**ACTIVITY**
Select from the records below every line that has the word "other" in it.

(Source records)
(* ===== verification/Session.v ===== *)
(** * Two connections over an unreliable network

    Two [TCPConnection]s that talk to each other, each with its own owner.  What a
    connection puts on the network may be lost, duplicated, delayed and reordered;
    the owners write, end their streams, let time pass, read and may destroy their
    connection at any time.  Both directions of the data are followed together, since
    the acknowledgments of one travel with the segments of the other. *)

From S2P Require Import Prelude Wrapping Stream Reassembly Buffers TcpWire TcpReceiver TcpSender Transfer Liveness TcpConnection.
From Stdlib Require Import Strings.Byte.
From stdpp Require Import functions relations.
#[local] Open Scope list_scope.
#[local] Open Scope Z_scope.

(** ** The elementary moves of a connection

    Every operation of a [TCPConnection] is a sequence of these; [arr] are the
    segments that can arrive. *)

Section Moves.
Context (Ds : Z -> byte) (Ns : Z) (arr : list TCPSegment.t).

**ANSWER BOX**
    Two [TCPConnection]s that talk to each other, each with its own owner.  What a
    the acknowledgments of one travel with the segments of the other. *)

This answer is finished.